October 19, 2012
DALLAS (SMU) — Serious issues facing Native Americans — cultural insensitivities, violence against women, poverty — and solutions for their “invisible crisis” will be addressed during the “Native Peoples: Inherent Rights & Forgotten Voices” series at SMU Oct. 24–31.
Each free public event will be led by native peoples using their own voices, says Rick Halperin, director of SMU’s Embrey Human Rights Program, which is sponsoring the series in partnership with the Cox School of Business, Dedman College of Humanities & Sciences’ Departments of Anthropology and History, the Meadows School of the Arts and the Office of the Chaplain.
All events but one will take place at 7 p.m. at McCord Auditorium, 306 Dallas Hall. On Oct. 26, an arts-focused day, a Native American band and Hopi artists will appear at noon and 4 p.m. in the lobby of the Owens Fine Arts Center at SMU’s Meadows School of the Arts
“The plight of native peoples remains ongoing because in many ways they’re invisible to most of us,” says Embrey Human Rights Program Director Rick Halperin, noting that they are physically isolated on reservations in primarily rural and poverty stricken-areas.
“But what is the political and moral obligation of this country to any group that continually states their rights are being ignored or abused?” Halperin says. “This series will look at all of the human rights issues that need to be understood from a variety of indigenous peoples’ points of view.”

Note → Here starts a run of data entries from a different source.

(** The four passes on a text that is one naked citation. *)
Lemma whole_citation_extracted c0 t0 kName sNum vNum :
  let t := c0 :: t0 in
  let m := marker (kName ++ js " Kanda") sNum vNum in
  dead BRACKET_CITATION_REGEX t ->
  match_here NAKED_CITATION_REGEX t
    = Some (t, [None; Some kName; Some sNum; Some vNum]) ->
  (colon_ones t <= 2)%nat ->
  dead SARGA_ONLY_REGEX m ->
  match_here MARKER_REGEX m
    = Some (m, [None; Some (kName ++ js " Kanda"); Some sNum; Some vNum]) ->
  processedContent t = citation_link (kName ++ js " Kanda") sNum vNum.
Proof.
  intros t m Hb Hn Hc Hs Hm.
  assert (H1 : bracket_pass t = t).
  { apply replace_withheld. intros h Hh.
    rewrite (dead_hits _ _ Hb) in Hh. by apply elem_of_nil in Hh. }
  assert (H2 : naked_pass t = m).
  { unfold naked_pass. subst t.
    rewrite (replace_whole _ _ _ _ _ Hn) by (vm_compute; reflexivity).
    unfold naked_replacer. rewrite whole_not_delimited.
    unfold isSuspicious. fold (colon_ones (c0 :: t0)).
    replace (2 <? colon_ones (c0 :: t0))%nat with false
      by (symmetry; apply Nat.ltb_ge; lia).
    rewrite andb_false_r.
    by rewrite group_1, group_2, group_3. }
  assert (H3 : sarga_pass m = m).
  { apply replace_withheld. intros h Hh.
    rewrite (dead_hits _ _ Hs) in Hh. by apply elem_of_nil in Hh. }
  unfold processedContent, marked. rewrite H1, H2, H3.
  unfold final_pass. revert Hm.
  assert (Hcons : exists c1 m1, m = c1 :: m1) by (by eexists _, _).
  destruct Hcons as (c1 & m1 & ->). intros Hm.
  rewrite (replace_opt_whole _ _ _ _ _ Hm) by (vm_compute; reflexivity).
  unfold marker_replacer. by rewrite group_1, group_2, group_3.
Qed.

(** The five premises of [whole_citation_extracted], for a known canto. *)
Ltac extract_whole :=
  lits;
  match goal with
  | |- processedContent ?t = ?rhs =>
      let t' := eval cbn [app] in t in change (processedContent t' = rhs)
  end;
  match goal with
  | |- processedContent (?c0 :: ?t0) = citation_link (?k ++ _) ?s ?v =>
      apply (whole_citation_extracted c0 t0 k s v)
  end;
  [ walk_all digit_no_bracket
  | match_whole
  | apply Nat.le_trans with 1%nat; [single_colon|lia]
  | unfold marker; lits; cbn [app]; walk_all digit_no_sarga
  | unfold marker; lits; cbn [app]; match_whole ].

(** A text that is one naked citation comes out as the link of that
    citation. *)
Lemma naked_citation_extracted K s v :
  K ∈ kandaList ->
  s <> [] -> v <> [] ->
  Forall (fun c => is_digit c = true) s ->
  Forall (fun c => is_digit c = true) v ->
  processedContent (K ++ js " Kanda " ++ s ++ js ":" ++ v)
  = citation_link (K ++ js " Kanda") s v.
Proof.
  intros HK Hs0 Hv0 Hs Hv.
  destruct s as [|d ds]; [done|]. destruct v as [|v0 vs]; [done|].
  inversion Hs as [|? ? Hd Hds]; subst. inversion Hv as [|? ? Hv1 Hvs]; subst.
  clear Hs0 Hv0 Hs Hv.
  unfold kandaList in HK.
  repeat (apply elem_of_cons in HK as [->|HK]); [..|by apply elem_of_nil in HK].
  - extract_whole.
  - extract_whole.
  - extract_whole.
  - extract_whole.
  - extract_whole.
  - extract_whole.
  - extract_whole.
Qed.




(** * The citation button *)

Lemma number_of_zero : number_of (js "0") = Some 0.
Proof. reflexivity. Qed.

Lemma split_slash_plain (a : jsstring) :
  ch "/" ∉ a -> split_slash a = [a].
Proof.
  induction a as [|c a IH]; intros Hn; [done|].
  apply not_elem_of_cons in Hn as [Hc Ha].
  cbn [split_slash]. rewrite (proj2 (N.eqb_neq c (ch "/"))) by congruence.
  by rewrite IH.
Qed.

Lemma split_slash_app (a b : jsstring) :
  ch "/" ∉ a -> split_slash (a ++ ch "/" :: b) = a :: split_slash b.
Proof.
  induction a as [|c a IH]; intros Hn.
  - cbn [app split_slash]. by rewrite N.eqb_refl.
  - apply not_elem_of_cons in Hn as [Hc Ha].
    cbn [app split_slash]. rewrite (proj2 (N.eqb_neq c (ch "/"))) by congruence.
    by rewrite IH.
Qed.

(** The link of a reference renders as the button of that reference,
    when the decoder undoes the encoding of its three parts. *)
Lemma anchor_citation_link decode k ek s v :
  ch "/" ∉ ek -> ch "/" ∉ s -> ch "/" ∉ v ->
  decode ek = Some k -> decode s = Some s -> decode v = Some v ->
  anchor decode (js "http://citation/" ++ ek ++ js "/" ++ s ++ js "/" ++ v)
  = Some (Some (citation_button k (Some s) (Some v))).
Proof.
  intros Hek Hs Hv Dk Ds Dv. unfold anchor, starts_with.
  rewrite take_app_length, bool_decide_true by done.
  rewrite drop_app_length.
  change (js "/") with [ch "/"]. cbn [app].
  rewrite split_slash_app by done. rewrite split_slash_app by done.
  rewrite split_slash_plain by done.
  cbn [mapM]. rewrite Dk, Ds, Dv. done.
Qed.
(** * TRQuant stock-pool panel: a shallow embedding of the scan, merge and
      deduplication logic of [gui/widgets/stock_pool_panel.py] and of the
      worker of [gui/widgets/factor_filter_tab.py].

    Numbers that the Python code holds as [int] or [float] are modelled as
    exact integers ([Z]) and exact rationals ([Q]); comparisons are the
    exact ones.  Sets ([set()]) are [gset string]; lists are lists. *)

From Stdlib Require Import ZArith QArith String Ascii List Sorted Lia.
From stdpp Require Import base decidable option list sets gmap strings pretty.

Local Open Scope string_scope.
Local Open Scope list_scope.
Local Open Scope Z_scope.

(** ** Stock records *)

(** The technical signals that [TechScanWorker.run] collects in [signals]. *)
Inductive signal : Type :=
| SigLimitUp                 (* "涨停" *)
| SigBigRise (change : Q)    (* f"大涨{change_pct:.1f}%" *)
| SigRise (change : Q)       (* f"涨{change_pct:.1f}%" *)
| SigVolume3                 (* "放量3倍+" *)
| SigVolume2                 (* "放量2倍+" *)
| SigTurnover.               (* "活跃换手" *)

(** The [entry_reason] texts, kept structured instead of formatted. *)
Inductive reason : Type :=
| ReasonText (text : string)
| ReasonLeader (mainline_name : string)        (* f"🏆 主线龙头：{mainline_name}" *)
| ReasonConstituent (sector_name : string)     (* f"📈 主线成分股：{sector_name}" *)
| ReasonTech (signals : list signal)           (* f"📈 技术突破：{', '.join(signals)}" *)
| ReasonETF (amount : Q).                      (* f"💹 ETF轮动：成交{amount:.1f}亿" *)

(** The dictionary every worker emits for one stock.  [tech_score] is the
    ["_score"] key, present only in the records of the technical scan. *)
Record stock : Type := mkStock {
  code : string;
  name : string;
  source : string;
  data_source : string;
  period : string;
  priority : Z;
  mainline_score : Q;
  change_pct : Q;
  entry_reason : reason;
  sector : string;
  tech_score : option Z
}.

(** ** Python's [list.sort]

    [list.sort(key=...)] is a stable sort that only uses [<] on the keys.
    [py_sort lt] inserts each element, from the right, in front of the first
    element that is not strictly smaller: equal elements keep their order. *)

Section PySort.
Context {A : Type} (lt : A -> A -> bool).

Fixpoint py_insert (x : A) (l : list A) : list A :=
  match l with
  | [] => [x]
  | y :: l' => if lt y x then y :: py_insert x l' else x :: y :: l'
  end.

Fixpoint py_sort (l : list A) : list A :=
  match l with
  | [] => []
  | x :: l' => py_insert x (py_sort l')
  end.
End PySort.

(** Tuple comparison of the sort keys.  The keys are
    [(priority, -mainline_score, -change_pct)] in
    [MainlineScanWorker._deduplicate_and_sort] and
    [(priority, -mainline_score)] in the overview merge. *)

Definition cmp_then (c d : comparison) : comparison :=
  match c with Eq => d | _ => c end.

Definition is_Lt (c : comparison) : bool :=
  match c with Lt => true | _ => false end.

Definition key2_cmp (a b : stock) : comparison :=
  cmp_then (priority a ?= priority b)
           (Qcompare (- mainline_score a) (- mainline_score b)).

Definition key3_cmp (a b : stock) : comparison :=
  cmp_then (key2_cmp a b) (Qcompare (- change_pct a) (- change_pct b)).

Definition key2_lt (a b : stock) : bool := is_Lt (key2_cmp a b).
Definition key3_lt (a b : stock) : bool := is_Lt (key3_cmp a b).

(** ** Deduplication loops *)

(** The loop shared by both deduplications:
    [[
        seen = set(); unique = []
        for s in stocks:
            k = key(s)
            if k and k not in seen:
                seen.add(k); unique.append(s)
    ]] *)
Fixpoint dedup_loop (key : stock -> string) (seen : gset string)
    (stocks : list stock) : list stock :=
  match stocks with
  | [] => []
  | s :: rest =>
      let k := key s in
      if bool_decide (k ≠ "" ∧ k ∉ seen)
      then s :: dedup_loop key ({[k]} ∪ seen) rest
      else dedup_loop key seen rest
  end.

(** [key = code if code else name] of the overview merge. *)
Definition identity (s : stock) : string :=
  if bool_decide (code s ≠ "") then code s else name s.

(** [_deduplicate_and_sort] of [MainlineScanWorker]: the key is the code
    alone, the sort uses three components and the result is cut at 30. *)
Definition _deduplicate_and_sort (stocks : list stock) : list stock :=
  take 30 (py_sort key3_lt (dedup_loop code ∅ stocks)).
(** * sitegenerator2: the generation pipeline of generator.py

    A shallow embedding of [generator.py].  Python text is a [string] whose
    characters are read as code points below 256.  The libraries the script
    calls (mistletoe, jinja2, yaml, the file system) are not part of the
    repository: they enter through the record [World], and the calls the
    script makes on the outside (logging, mkdir, copy, write, rmtree) are
    recorded, in order, as a list of [event]s. *)

From Stdlib Require Import String Ascii List Bool Arith ZArith Lia.
Import ListNotations.
Open Scope string_scope.

(** ** Python string methods used by the script *)

Module PyStr.

(** [s.startswith(p)] *)
Definition startswith (s p : string) : bool := String.prefix p s.

Fixpoint rev_acc (s acc : string) : string :=
  match s with
  | EmptyString => acc
  | String c s' => rev_acc s' (String c acc)
  end.

Definition rev (s : string) : string := rev_acc s EmptyString.

(** [s.endswith(p)] *)
Definition endswith (s p : string) : bool := String.prefix (rev p) (rev s).

(** [s[n:]] *)
Fixpoint drop (n : nat) (s : string) : string :=
  match n, s with
  | O, _ => s
  | S _, EmptyString => EmptyString
  | S k, String _ s' => drop k s'
  end.

(** The scan of [s.replace(old, new)] for a non-empty [old]: left to right,
    matches do not overlap.  [skip] counts the characters of a match still
    to be passed over. *)
Fixpoint replace_scan (old new : string) (skip : nat) (s : string) : string :=
  match s with
  | EmptyString => EmptyString
  | String c s' =>
      match skip with
      | S k => replace_scan old new k s'
      | O =>
          if String.prefix old s
          then new ++ replace_scan old new (String.length old - 1) s'
          else String c (replace_scan old new 0 s')
      end
  end.

(** With an empty [old] Python puts [new] before every character and at
    the end. *)
Fixpoint intersperse (new s : string) : string :=
  match s with
  | EmptyString => new
  | String c s' => new ++ String c (intersperse new s')
  end.

(** [s.replace(old, new)] *)
Definition replace (old new s : string) : string :=
  match old with
  | EmptyString => intersperse new s
  | _ => replace_scan old new 0 s
  end.

(** [s.split("\n")]: never empty, the empty text gives one empty line. *)
Fixpoint split_lines (s : string) : list string :=
  match s with
  | EmptyString => [EmptyString]
  | String c s' =>
      if Ascii.eqb c "010"%char
      then EmptyString :: split_lines s'
      else match split_lines s' with
           | l :: ls => String c l :: ls
           | [] => [String c EmptyString]
           end
  end.

(** [c.isspace()] on code points below 256. *)
Definition isspace (c : ascii) : bool :=
  let n := nat_of_ascii c in
  (((9 <=? n) && (n <=? 13)) || ((28 <=? n) && (n <=? 32))
   || (n =? 133) || (n =? 160))%nat.

(** [s.lstrip()] *)
Fixpoint lstrip (s : string) : string :=
  match s with
  | EmptyString => EmptyString
  | String c s' => if isspace c then lstrip s' else s
  end.

(** [s.rstrip()] *)
Definition rstrip (s : string) : string := rev (lstrip (rev s)).

(** [s.strip()] *)
Definition strip (s : string) : string := rstrip (lstrip s).

(** Index of the last ["."] of [s] that has a character other than ["."]
    somewhere before it: the split point of [os.path.splitext] on a name
    without directory part.  [seen] tells whether such a character was
    met, [i] is the index of the head of [s]. *)
Fixpoint ext_index (s : string) (i : nat) (seen : bool) : option nat :=
  match s with
  | EmptyString => None
  | String c s' =>
      let dot := Ascii.eqb c "."%char in
      match ext_index s' (S i) (seen || negb dot) with
      | Some j => Some j
      | None => if dot && seen then Some i else None
      end
  end.

(** [os.path.splitext(name)] for a [name] without ["/"]. *)
Definition splitext (name : string) : string * string :=
  match ext_index name 0 false with
  | Some j => (String.substring 0 j name, drop j name)
  | None => (name, EmptyString)
  end.

End PyStr.

(** ** get_first_heading *)

(** A value of YAML front matter or of the project variables.  The script
    itself only tells [None] from the rest and takes [str()] of a value. *)
Inductive value : Type :=
| VNone
| VStr (s : string)
| VObj (text : string).
  (* any other object (number, boolean, sequence, mapping); [text] is
     what [str()] gives for it *)

(** The loop of [get_first_heading] over the lines: the first line that
    starts with ["# "] decides; falling off the loop returns [None]. *)
Fixpoint first_heading_of (lines : list string) : value :=
  match lines with
  | [] => VNone
  | l :: rest =>
      if PyStr.startswith l "# "
      then VStr (PyStr.strip (PyStr.replace "# " EmptyString l))
      else first_heading_of rest
  end.

Definition get_first_heading (markdown : string) : value :=
  first_heading_of (PyStr.split_lines markdown).

(** [str(v)], as ['{}'.format(v)] computes it. *)
Definition py_str (v : value) : string :=
  match v with
  | VNone => "None"
  | VStr s => s
  | VObj text => text
  end.

(** ** Python dicts with string keys

    Insertion order is kept: assigning to a key that is present replaces
    its value in place, a new key goes to the end. *)

Definition dict : Type := list (string * value).

Fixpoint dict_get (k : string) (d : dict) : option value :=
  match d with
  | [] => None
  | (k', v) :: rest => if String.eqb k' k then Some v else dict_get k rest
  end.

(** [k in d] *)
Definition dict_mem (k : string) (d : dict) : bool :=
  match dict_get k d with Some _ => true | None => false end.

(** [d[k] = v] *)
Fixpoint dict_set (k : string) (v : value) (d : dict) : dict :=
  match d with
  | [] => [(k, v)]
  | (k', v') :: rest =>
      if String.eqb k' k then (k', v) :: rest else (k', v') :: dict_set k v rest
  end.

(** ** What a run does on the outside *)

Inductive level : Type := CRITICAL | ERROR | WARNING | INFO | DEBUG.

(** The log messages of the script, with the arguments of their format
    strings. *)
Inductive message : Type :=
| MsgRemovingBuild                (* 'Removing the build folder.' *)
| MsgTemplateNotSet               (* 'template not set in source file' *)
| MsgInvalidTemplate (name : value) (source fallback : string)
    (* 'Invalid template file ... for source ... . Fallback to default
       template ... .' *)
| MsgUsingTemplate                (* 'Using template file from source file.' *)
| MsgSettingTitle (title : value)      (* 'Setting title to {}' *)
| MsgOverwritingTitle (title : value)  (* 'Overwriting title to {}' *)
| MsgMarkdownFailed               (* 'Markdown Rendering failed.' *)
| MsgActuallyRendering (source : string) (* 'Actually rendering file {}' *)
| MsgRenderingFailed (source : string)
    (* 'Rendering of source ... to html failed.' *)
| MsgStartingRsync                (* 'Starting rsync.' *)
| MsgRsyncFailed                  (* 'Rsync failed.' *)
| MsgRsyncDone.                   (* 'rsync done.' *)

(** What argparse prints before it leaves the process. *)
Inductive printed : Type :=
| HelpText (subcommand : option string)
| UsageError (reason : string).

Inductive event : Type :=
| BasicConfig (loglevel : string) (logfile : option string)
| Log (l : level) (m : message)
| Rmtree (path : string)
| Mkdir (path : string)
| Copy (src dst : string)
| WriteFile (path data : string)
| CheckCall (command : string)
| Print (p : printed).

(** A library call returns or raises. *)
Inductive result (A : Type) : Type :=
| Ok (a : A)
| Raise (exn : string).
Arguments Ok {A} a.
Arguments Raise {A} exn.

(** How the process ends when it does not run to the end of the script. *)
Inductive outcome : Type :=
| SysExit (code : Z)        (* [sys.exit(code)] *)
| Uncaught (exn : string).  (* an exception nobody catches: traceback *)

Inductive ended (A : Type) : Type :=
| Normal (a : A)
| Abort (o : outcome).
Arguments Normal {A} a.
Arguments Abort {A} o.

(** The exit status the shell sees. *)
Definition exit_status {A : Type} (e : ended A) : Z :=
  match e with
  | Normal _ => 0
  | Abort (SysExit code) => code
  | Abort (Uncaught _) => 1
  end.

(** A piece of the script: the events it causes, in order, and how it
    ends. *)
Definition M (A : Type) : Type := (list event * ended A)%type.

Definition ret {A : Type} (a : A) : M A := ([], Normal a).

Definition bind {A B : Type} (m : M A) (f : A -> M B) : M B :=
  match m with
  | (t, Normal a) => let (t', r) := f a in ((t ++ t')%list, r)
  | (t, Abort o) => (t, Abort o)
  end.

Definition emit (e : event) : M unit := ([e], Normal tt).

Definition logging (l : level) (m : message) : M unit := emit (Log l m).

Definition sys_exit {A : Type} (code : Z) : M A := ([], Abort (SysExit code)).

(** A call outside [try]: an exception ends the process. *)
Definition call {A : Type} (r : result A) : M A :=
  match r with
  | Ok a => ret a
  | Raise exn => ([], Abort (Uncaught exn))
  end.

(** [try: x = r / except: handler] with a bare [except]. *)
Definition try_except {A : Type} (r : result A) (handler : M A) : M A :=
  match r with
  | Ok a => ret a
  | Raise _ => handler
  end.

(** [for a in l: s = body a s], left when a body aborts. *)
Fixpoint for_each {A S : Type} (body : A -> S -> M S) (l : list A) (s : S)
  : M S :=
  match l with
  | [] => ret s
  | a :: l' => bind (body a s) (for_each body l')
  end.

Declare Scope gen_scope.
Delimit Scope gen_scope with gen.
Notation "x <- m ;; k" := (bind m (fun x => k))
  (at level 61, m at next level, right associativity) : gen_scope.
Notation "m ;;; k" := (bind m (fun _ => k))
  (at level 61, right associativity) : gen_scope.
Open Scope gen_scope.

Definition trace {A : Type} (m : M A) : list event := fst m.
Definition ending {A : Type} (m : M A) : ended A := snd m.

(** ** The libraries and the file system the script runs against

    Two things are taken for granted throughout.  The calls that change
    the file system ([mkdir], [copy], writing a page, [rmtree]) are
    recorded as events and succeed: a call the operating system refuses
    is outside the model.  Rendering a template is a function of the
    template and of what it is given: a template that changes the dict
    it is handed is outside the model. *)

(** A directory as [os.walk] lists it: its sub-directories, in listing
    order, and the names of its files.  Symbolic links to directories,
    which [os.walk] lists among the sub-directories without visiting
    them, are not modelled. *)
#[warnings="-register-all"]
Inductive tree : Type :=
| Tree (dirs : list (string * tree)) (files : list string).

(** [os.path.join(a, b)] on POSIX. *)
Definition os_path_join (a b : string) : string :=
  if PyStr.startswith b "/" then b
  else if String.eqb a EmptyString || PyStr.endswith a "/" then a ++ b
  else a ++ "/" ++ b.

Definition walk_entry : Type := (string * list string * list string)%type.

(** [os.walk(top)], top-down: the triple of a directory comes before the
    triples of its sub-directories. *)
Fixpoint os_walk (top : string) (t : tree) : list walk_entry :=
  match t with
  | Tree dirs files =>
      (top, map fst dirs, files)
        :: flat_map (fun d => os_walk (os_path_join top (fst d)) (snd d)) dirs
  end.

(** The loaded [config.yml]: its [var] mapping and its [sync] mapping, each
    when present. *)
Record config : Type := {
  config_var : option dict;
  config_sync : option (list (string * dict))
}.

(** A keyword argument of [Template.render]. *)
Inductive binding : Type :=
| BStr (s : string)
| BDict (d : dict).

Recently, Native Americans have fought legal battles against professional sports teams over mascots such as the Washington Redskins. The Redskins case, discussed by the attorney representing Native Americans, will be one of the first issues confronted in the series, the schedule of which follows:
Oct. 24–Intellectual Property & Cultural Heritage: attorney Phil Mause, of Washington, D.C. (representing Native Americans in a legal case against the Washington Redskins); Leo Wesley, community liaison, American Indian Program, Dallas Independent School District; Mary K. Bonwannie, professor of Native American studies at the University of New Mexico.
Oct. 25–Cultural Heritage: What is Tradition? A panel featuring Jim Enote, director of the A:shiwi A:wan Museum and Heritage Center in Zuni, New Mexico; Richard Littlebear, president of Chief Dull Knife College in Lame Deer, Montana, and foremost scholar of the Cheyenne Nation; Mary Jane Longley, member of the Alaska’s Cook Inlet Tribal Council and Anchorage Work Force Investment Board.
Oct. 26–The Arts: featuring Leigh Kuwanwisiwma & Sunfire Band, Hopi artist Eric D. James and Hopi singer and teacher Anita Poleahla, all of Arizona.
Oct. 28–“Cherokee Word for Water”: Screening and discussion with documentary filmmakers Charlie Soap of Oklahoma and Kristina Kiehl of California.
Oct. 29–Environmental Issues: Fire, Water, Earth, Air: Panel featuring Calvin Grinnell, historian in tribal historic preservation for the Mandan, Hidatsa & Arikara Nation in North Dakota; John Murray of the Blackfeet Nation in Montana; and Kerry Thompson, member of the Navajo Nation and a professor at Northern Arizona University.
Oct. 30–Garden of Truth: The Prostitution and Trafficking of Native American Women and Children in Minnesota: Panel featuring Christine Stark, author, activist, and professor at Metropolitan State University in St. Paul; Eileen Hudon, a researcher, writer and policy advocate and member of the Minnesota Indian Women Sexual Assault Coalition in St. Paul; and Ron Gurley, member of the Cherokee Nation and founder and CPO of the Boy’s and Girl’s Club of Green Country in Tulsa, Okla.
Oct. 31–Spiritual Heritage, Historical Trauma and Community Health Featuring the Rev. David Wilson, a member of the Choctaw Nation and United Methodist clergy of Oklahoma City, and Dolores Bigfoot author and professor at the University of Oklahoma Health Sciences Center and director of the Indian Country Child Trauma Center at the University of Oklahoma.